(* ===== verification/PrincName.v ===== *)
(** * Principal names as strings (src/src/lib/krb5/krb/parse.c, unparse.c, princ_comp.c)

    A C string is the octets of its storage, terminating NUL included; reading past the
    storage is [Undefined].  The pointer [cp] that walks over a string is the rest of
    the string.  A pointer [q] into an allocated block is a block and an offset. *)

From S2P Require Import Prelude Asn1Buf Krb5Types.

Definition REALM_SEP : octet := 64.      (* '@' *)
Definition COMPONENT_SEP : octet := 47.  (* '/' *)
Definition QUOTECHAR : octet := 92.      (* '\' *)
Definition FCOMPNUM : nat := 10.
Definition KRB5_NT_PRINCIPAL : Z := 1.

(** p[q] = o *)
Definition put {E} (block : list octet) (q : Z) (o : octet) : outcome E (list octet) :=
  if (0 <=? q) && (q <? zlen block) then Ok (<[Z.to_nat q := o]> block) else Undefined.

Section Parse.
Context `{P : Platform}.

(** sizeof(krb5_principal_data), with pointers as wide as [long] *)
Definition sizeof_krb5_principal_data : Z := 16 + 3 * sizeof_long.

(** ** krb5_parse_name *)

(** What pass 1 finds: the number of the last component, the sizes of the first
    [FCOMPNUM] components ([None] for an element of [fcompsize] not assigned), and the
    size of the realm if there is one. *)
Record scan := Scan { sc_i : nat; sc_fcompsize : list (option Z); sc_realm : option Z }.

Definition set_fcompsize (fcompsize : list (option Z)) (i : nat) (size : Z) : list (option Z) :=
  if (i <? FCOMPNUM)%nat then <[i := Some size]> fcompsize else fcompsize.

Fixpoint parse_pass1 (cp : list octet) (i : nat) (size : Z) (fcompsize : list (option Z))
    (parsed_realm : bool) : outcome error_code scan :=
  match cp with
  | [] => Undefined
  | c :: cp' =>
      if c =? 0 then
        Ok (if parsed_realm then Scan i fcompsize (Some size)
            else Scan i (set_fcompsize fcompsize i size) None)
      else if c =? QUOTECHAR then
        match cp' with
        | [] => Undefined
        | c' :: cp'' =>
            if c' =? 0 then Err KRB5_PARSE_MALFORMED
            else parse_pass1 cp'' i (size + 1) fcompsize parsed_realm
        end
      else if c =? COMPONENT_SEP then
        if parsed_realm then Err KRB5_PARSE_MALFORMED
        else parse_pass1 cp' (S i) 0 (set_fcompsize fcompsize i size) parsed_realm
      else if c =? REALM_SEP then
        if parsed_realm then Err KRB5_PARSE_MALFORMED
        else match cp' with
             | [] => Undefined
             | c' :: _ =>
                 if c' =? 0 then Err KRB5_PARSE_MALFORMED
                 else parse_pass1 cp' i 0 (set_fcompsize fcompsize i size) true
             end
      else parse_pass1 cp' i (size + 1) fcompsize parsed_realm
  end.

(** krb5_princ_component(context, principal, i)->length = size *)
Definition set_length (lengths : list (option Z)) (i : nat) (size : Z)
    : outcome error_code (list (option Z)) :=
  if (i <? length lengths)%nat then Ok (<[i := Some size]> lengths) else Undefined.

(** Pass 2: the lengths of all components, and the last component's number.  The length
    it stores for the realm is stored again later. *)
Fixpoint parse_pass2 (cp : list octet) (i : nat) (size : Z) (lengths : list (option Z))
    (parsed_realm : bool) : outcome error_code (nat * list (option Z)) :=
  match cp with
  | [] => Undefined
  | c :: cp' =>
      if c =? 0 then
        if parsed_realm then Ok (i, lengths)
        else let* lengths := set_length lengths i size in Ok (i, lengths)
      else if c =? QUOTECHAR then
        match cp' with
        | [] => Undefined
        | _ :: cp'' => parse_pass2 cp'' i (size + 1) lengths parsed_realm
        end
      else if c =? COMPONENT_SEP then
        let* lengths := set_length lengths i size in
        parse_pass2 cp' (S i) 0 lengths parsed_realm
      else if c =? REALM_SEP then
        let* lengths := set_length lengths i size in
        parse_pass2 cp' i 0 lengths true
      else parse_pass2 cp' i (size + 1) lengths parsed_realm
  end.

(** The switch on the character behind a quote. *)
Definition unquote (c : octet) : octet :=
  if c =? 110 then 10        (* 'n': newline *)
  else if c =? 116 then 9    (* 't': tab *)
  else if c =? 98 then 8     (* 'b': backspace *)
  else if c =? 48 then 0     (* '0': NUL *)
  else c.

(** The strings of the principal and the pointer [q] into one of them: a component's or,
    with [None], the realm's. *)
Record strings := Strings {
  st_comp : list (list octet); st_realm : list octet; st_cur : option nat; st_q : Z
}.

(** *q++ = o *)
Definition put_next (st : strings) (o : octet) : outcome error_code strings :=
  match st_cur st with
  | None =>
      let* b := put (st_realm st) (st_q st) o in
      Ok (Strings (st_comp st) b None (st_q st + 1))
  | Some n =>
      match st_comp st !! n with
      | None => Undefined
      | Some b =>
          let* b := put b (st_q st) o in
          Ok (Strings (<[n := b]> (st_comp st)) (st_realm st) (Some n) (st_q st + 1))
      end
  end.

(** q = the data of another component (undefined if there is none), or of the realm *)
Definition point (st : strings) (cur : option nat) : outcome error_code strings :=
  match cur with
  | Some n =>
      if (n <? length (st_comp st))%nat
      then Ok (Strings (st_comp st) (st_realm st) cur 0) else Undefined
  | None => Ok (Strings (st_comp st) (st_realm st) cur 0)
  end.

Fixpoint parse_pass3 (cp : list octet) (i : nat) (st : strings) : outcome error_code strings :=
  match cp with
  | [] => Undefined
  | c :: cp' =>
      if c =? 0 then put_next st 0
      else if c =? QUOTECHAR then
        match cp' with
        | [] => Undefined
        | c' :: cp'' =>
            let* st := put_next st (unquote c') in
            parse_pass3 cp'' i st
        end
      else if (c =? COMPONENT_SEP) || (c =? REALM_SEP) then
        let* st := put_next st 0 in
        let* st := point st (if c =? COMPONENT_SEP then Some (S i) else None) in
        parse_pass3 cp' (S i) st
      else
        let* st := put_next st c in
        parse_pass3 cp' i st
  end.

(** The loop that allocates the strings of the components. *)
Fixpoint alloc_strings (lengths : list Z) : outcome error_code (list (list octet)) :=
  match lengths with
  | [] => Ok []
  | n :: lengths =>
      match malloc (n + 1) with
      | None => Err ENOMEM
      | Some b => let* bs := alloc_strings lengths in Ok (b :: bs)
      end
  end.

(** The octets of a string in front of its NUL. *)
Fixpoint strlen (s : list octet) : Z :=
  match s with
  | [] => 0
  | c :: s => if c =? 0 then 0 else 1 + strlen s
  end.

(** The lengths assigned in pass 1 or pass 2; one not assigned would be indeterminate. *)
Definition assigned (lengths : list (option Z)) : outcome error_code (list Z) :=
  match mapM id lengths with Some l => Ok l | None => Undefined end.

(** The lengths of the components: those of pass 1 or, with many components, those of
    pass 2. *)
Definition component_lengths (name : list octet) (sc : scan) : outcome error_code (list Z) :=
  let components := S (sc_i sc) in
  if (FCOMPNUM <=? components)%nat then
    let* '(i, lengths) := parse_pass2 name 0 0 (replicate components None) false in
    if (S i =? components)%nat then assigned lengths else Undefined (* exit(1) *)
  else assigned (take components (sc_fcompsize sc)).

(** What follows once the size of the realm is known, [default_realm] being the string
    to copy if the name has no realm. *)
Definition parse_fill (name : list octet) (sc : scan) (realmsize : Z)
    (default_realm : option (list octet)) : outcome error_code krb5_principal_data :=
  let* lengths := component_lengths name sc in
  match malloc (realmsize + 1) with
  | None => Err ENOMEM
  | Some realm =>
      let* comps := alloc_strings lengths in
      let* st := parse_pass3 name 0 (Strings comps realm (Some O) 0) in
      let* realm :=
        match default_realm with
        | None => Ok (st_realm st)
        | Some r =>
            if realmsize + 1 <=? zlen (st_realm st)
            then Ok (take (Z.to_nat realmsize) r ++ [0] ++ drop (Z.to_nat (realmsize + 1)) (st_realm st))
            else Undefined
        end in
      Ok (Principal (Data realmsize (Some realm))
            (Some (zip_with (fun n b => Data n (Some b)) lengths (st_comp st)))
            (Z.of_nat (S (sc_i sc))) KRB5_NT_PRINCIPAL)
  end.

(** [get_default_realm] is the result of krb5_get_default_realm (def_realm.c), called at
    most once; the static variable [default_realm] keeps its string for later calls and
    is returned with the result. *)
Definition krb5_parse_name (get_default_realm : outcome error_code (list octet))
    (default_realm : option (list octet)) (name : list octet)
    : outcome error_code krb5_principal_data * option (list octet) :=
  match parse_pass1 name 0 0 (replicate FCOMPNUM None) false with
  | Ok sc =>
      match malloc sizeof_krb5_principal_data,
            malloc (sizeof_krb5_data * Z.of_nat (S (sc_i sc))) with
      | Some _, Some _ =>
          match sc_realm sc, default_realm with
          | Some realmsize, _ => (parse_fill name sc realmsize None, default_realm)
          | None, Some r => (parse_fill name sc (strlen r) (Some r), default_realm)
          | None, None =>
              match get_default_realm with
              | Ok r => (parse_fill name sc (strlen r) (Some r), Some r)
              | Err e => (Err e, None)
              | Undefined => (Undefined, None)
              | OutOfFuel => (OutOfFuel, None)
              end
          end
      | _, _ => (Err ENOMEM, default_realm)
      end
  | Err e => (Err e, default_realm)
  | Undefined => (Undefined, default_realm)
  | OutOfFuel => (OutOfFuel, default_realm)
  end.

(** ** krb5_unparse_name *)

(** cp[0], ..., cp[length-1] *)
Definition contents (d : krb5_data) : outcome error_code (list octet) :=
  match d_data d with
  | Some l =>
      match load_n l 0 (Z.to_nat (d_length d)) with Some s => Ok s | None => Undefined end
  | None => if d_length d <=? 0 then Ok [] else Undefined
  end.

(** The characters that are counted twice. *)
Definition is_quoted (c : octet) : bool :=
  (c =? REALM_SEP) || (c =? COMPONENT_SEP) || (c =? 0) || (c =? QUOTECHAR) || (c =? 9) ||
  (c =? 10) || (c =? 8).

(** totalsize += length and the count of the quotes, and the separator *)
Definition data_size (d : krb5_data) : outcome error_code Z :=
  let* s := contents d in
  Ok (d_length d + zlen (filter (fun c => is_quoted c = true) s) + 1).

Fixpoint components_size (data : list krb5_data) (n : nat) : outcome error_code Z :=
  match n, data with
  | O, _ => Ok 0
  | S n, d :: data =>
      let* k := data_size d in
      let* m := components_size data n in
      Ok (k + m)
  | S _, [] => Undefined
  end.

(** The switch that writes one character. *)
Definition quote (c : octet) : list octet :=
  if (c =? COMPONENT_SEP) || (c =? REALM_SEP) || (c =? QUOTECHAR) then [QUOTECHAR; c]
  else if c =? 9 then [QUOTECHAR; 116]
  else if c =? 10 then [QUOTECHAR; 110]
  else if c =? 8 then [QUOTECHAR; 98]
  else if c =? 0 then [QUOTECHAR; 48]
  else [c].

(** *q++ = o for every octet *)
Fixpoint puts (name : list octet) (q : Z) (s : list octet) : outcome error_code (list octet * Z) :=
  match s with
  | [] => Ok (name, q)
  | o :: s => let* name := put name q o in puts name (q + 1) s
  end.

Definition put_data (name : list octet) (q : Z) (d : krb5_data)
    : outcome error_code (list octet * Z) :=
  let* s := contents d in
  puts name q (s ≫= quote).

Fixpoint put_components (name : list octet) (q : Z) (data : list krb5_data) (n : nat)
    : outcome error_code (list octet * Z) :=
  match n, data with
  | O, _ => Ok (name, q)
  | S n, d :: data =>
      let* '(name, q) := put_data name q d in
      let* '(name, q) := puts name q [COMPONENT_SEP] in
      put_components name q data n
  | S _, [] => Undefined
  end.

(** The block at *name after the allocation, and what *size holds; [None] for a [size]
    that is NULL. *)
Definition unparse_alloc (totalsize : Z) (name : option (list octet)) (size : option Z)
    : outcome error_code (list octet * option Z) :=
  match name with
  | Some block =>
      match size with
      | None => Undefined
      | Some n =>
          if n <? totalsize then
            match realloc block totalsize with
            | Some block => Ok (block, Some totalsize)
            | None => Err ENOMEM
            end
          else Ok (block, size)
      end
  | None =>
      match malloc totalsize with
      | Some block => Ok (block, match size with Some _ => Some totalsize | None => None end)
      | None => Err ENOMEM
      end
  end.

Definition krb5_unparse_name_ext (principal : krb5_principal_data)
    (name : option (list octet)) (size : option Z)
    : outcome error_code (list octet * option Z) :=
  let nelem := Z.to_nat (pr_length principal) in
  let data := match pr_data principal with Some l => l | None => [] end in
  let* k := data_size (pr_realm principal) in
  let* m := components_size data nelem in
  let* '(name, size) := unparse_alloc (k + m) name size in
  let* '(name, q) := put_components name 0 data nelem in
  let q := q - 1 in
  let* '(name, q) := puts name q [REALM_SEP] in
  let* '(name, q) := put_data name q (pr_realm principal) in
  let* '(name, q) := puts name q [0] in
  Ok (name, size).

Definition krb5_unparse_name (principal : krb5_principal_data)
    : outcome error_code (list octet) :=
  let* '(name, _) := krb5_unparse_name_ext principal None None in Ok name.

End Parse.

(** ** krb5_principal_compare *)

(** length equal and memcmp() == 0; a negative length is a huge [size_t] *)
Definition data_compare (d1 d2 : krb5_data) : outcome error_code bool :=
  if d_length d1 =? d_length d2 then
    if d_length d1 <? 0 then Undefined else
    let* s1 := contents d1 in
    let* s2 := contents d2 in
    Ok (bool_decide (s1 = s2))
  else Ok false.

Definition krb5_realm_compare (princ1 princ2 : krb5_principal_data) : outcome error_code bool :=
  data_compare (pr_realm princ1) (pr_realm princ2).

Fixpoint components_compare (n : nat) (l1 l2 : list krb5_data) : outcome error_code bool :=
  match n, l1, l2 with
  | O, _, _ => Ok true
  | S n, d1 :: l1, d2 :: l2 =>
      let* b := data_compare d1 d2 in
      if b then components_compare n l1 l2 else Ok false
  | S _, _, _ => Undefined
  end.

Definition krb5_principal_compare (princ1 princ2 : krb5_principal_data)
    : outcome error_code bool :=
  if negb (pr_length princ1 =? pr_length princ2) then Ok false
  else
    let* b := krb5_realm_compare princ1 princ2 in
    if negb b then Ok false
    else
      match pr_data princ1, pr_data princ2 with
      | Some l1, Some l2 => components_compare (Z.to_nat (pr_length princ1)) l1 l2
      | _, _ => if pr_length princ1 <=? 0 then Ok true else Undefined
      end.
════════
Requirement:
From the material above, copy exactly the lines between the line holding "Ok (st_realm st)" and the line holding "match parse_pass1 name", inclusive, and only those.

Solution for this problem:
        | None => Ok (st_realm st)
        | Some r =>
            if realmsize + 1 <=? zlen (st_realm st)
            then Ok (take (Z.to_nat realmsize) r ++ [0] ++ drop (Z.to_nat (realmsize + 1)) (st_realm st))
            else Undefined
        end in
      Ok (Principal (Data realmsize (Some realm))
            (Some (zip_with (fun n b => Data n (Some b)) lengths (st_comp st)))
            (Z.of_nat (S (sc_i sc))) KRB5_NT_PRINCIPAL)
  end.

(** [get_default_realm] is the result of krb5_get_default_realm (def_realm.c), called at
    most once; the static variable [default_realm] keeps its string for later calls and
    is returned with the result. *)
Definition krb5_parse_name (get_default_realm : outcome error_code (list octet))
    (default_realm : option (list octet)) (name : list octet)
    : outcome error_code krb5_principal_data * option (list octet) :=
  match parse_pass1 name 0 0 (replicate FCOMPNUM None) false with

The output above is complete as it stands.